══ Source material

(** ** Framework primitives *)

(** [log.error(line)] *)
Definition log_error (line : string) : M unit :=
  fun w => (Return tt, add_log line w).

(** Reading the [settings] object. *)
Definition get_settings : M Settings :=
  fun w => (Return (settings w), w).

Definition is_DoesNotExist (e : Exception) : bool :=
  match e with
  | VerificationAttempt_DoesNotExist => true
  | _ => false
  end.

(** [VerificationAttempt.objects.get(id=pk)]: one SELECT; the row, or
    [VerificationAttempt.DoesNotExist]. *)
Definition objects_get (pk : Z) : M VerificationAttempt.t :=
  fun w =>
    let w' := add_query (SelectById pk) w in
    match db_rows w !! pk with
    | Some row =>
        (Return {| VerificationAttempt.id := pk; VerificationAttempt.row := row |},
         w')
    | None => (Raise VerificationAttempt_DoesNotExist, w')
    end.

(** [VerificationAttempt.objects.create(...)]: one INSERT; the primary key
    is the next value of the table's auto-increment sequence.  Django does
    not check [choices] of a field when it saves. *)
Definition objects_create (user : User.t) (name status : string)
    (expiration_datetime : option datetime) : M VerificationAttempt.t :=
  fun w =>
    let pk := db_seq w + 1 in
    let row :=
      {| VerificationAttempt.user := user;
         VerificationAttempt.name := name;
         VerificationAttempt.status := status;
         VerificationAttempt.expiration_datetime := expiration_datetime |} in
    (Return {| VerificationAttempt.id := pk; VerificationAttempt.row := row |},
     add_query (InsertRow pk)
       (set_db_seq pk (set_db_rows (<[pk := row]> (db_rows w)) w))).

(** [attempt.save()] of an instance that has a primary key: the row with
    that key is written from the instance (an UPDATE; an INSERT when
    there is no such row). *)
Definition save (attempt : VerificationAttempt.t) : M unit :=
  fun w =>
    let pk := VerificationAttempt.id attempt in
    (Return tt,
     add_query (UpdateRow pk)
       (set_db_rows (<[pk := VerificationAttempt.row attempt]> (db_rows w)) w)).

(** [send_verification_status_email.delay(context)]: the task is handed to
    the queue. *)
Definition delay (context : PyVal) : M unit :=
  fun w => (Return tt, add_email (send_verification_status_email_delay context) w).

(** [send_verification_approved_email(context=...)]: the direct back end. *)
Definition call_send_verification_approved_email (context : PyVal) : M unit :=
  fun w => (Return tt, add_email (send_verification_approved_email context) w).

(** [x.date()] where [x] may be [None]. *)
Definition date_method (x : option datetime) : M date :=
  match x with
  | Some dt => ret (datetime_date dt)
  | None => raise (AttributeError "'NoneType' object has no attribute 'date'")
  end.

════

Transcribe every record exactly, keeping each line as it is.

Completed task =>
(** ** Framework primitives *)

(** [log.error(line)] *)
Definition log_error (line : string) : M unit :=
  fun w => (Return tt, add_log line w).

(** Reading the [settings] object. *)
Definition get_settings : M Settings :=
  fun w => (Return (settings w), w).

Definition is_DoesNotExist (e : Exception) : bool :=
  match e with
  | VerificationAttempt_DoesNotExist => true
  | _ => false
  end.

(** [VerificationAttempt.objects.get(id=pk)]: one SELECT; the row, or
    [VerificationAttempt.DoesNotExist]. *)
Definition objects_get (pk : Z) : M VerificationAttempt.t :=
  fun w =>
    let w' := add_query (SelectById pk) w in
    match db_rows w !! pk with
    | Some row =>
        (Return {| VerificationAttempt.id := pk; VerificationAttempt.row := row |},
         w')
    | None => (Raise VerificationAttempt_DoesNotExist, w')
    end.

(** [VerificationAttempt.objects.create(...)]: one INSERT; the primary key
    is the next value of the table's auto-increment sequence.  Django does
    not check [choices] of a field when it saves. *)
Definition objects_create (user : User.t) (name status : string)
    (expiration_datetime : option datetime) : M VerificationAttempt.t :=
  fun w =>
    let pk := db_seq w + 1 in
    let row :=
      {| VerificationAttempt.user := user;
         VerificationAttempt.name := name;
         VerificationAttempt.status := status;
         VerificationAttempt.expiration_datetime := expiration_datetime |} in
    (Return {| VerificationAttempt.id := pk; VerificationAttempt.row := row |},
     add_query (InsertRow pk)
       (set_db_seq pk (set_db_rows (<[pk := row]> (db_rows w)) w))).

(** [attempt.save()] of an instance that has a primary key: the row with
    that key is written from the instance (an UPDATE; an INSERT when
    there is no such row). *)
Definition save (attempt : VerificationAttempt.t) : M unit :=
  fun w =>
    let pk := VerificationAttempt.id attempt in
    (Return tt,
     add_query (UpdateRow pk)
       (set_db_rows (<[pk := VerificationAttempt.row attempt]> (db_rows w)) w)).

(** [send_verification_status_email.delay(context)]: the task is handed to
    the queue. *)
Definition delay (context : PyVal) : M unit :=
  fun w => (Return tt, add_email (send_verification_status_email_delay context) w).

(** [send_verification_approved_email(context=...)]: the direct back end. *)
Definition call_send_verification_approved_email (context : PyVal) : M unit :=
  fun w => (Return tt, add_email (send_verification_approved_email context) w).

(** [x.date()] where [x] may be [None]. *)
Definition date_method (x : option datetime) : M date :=
  match x with
  | Some dt => ret (datetime_date dt)
  | None => raise (AttributeError "'NoneType' object has no attribute 'date'")
  end.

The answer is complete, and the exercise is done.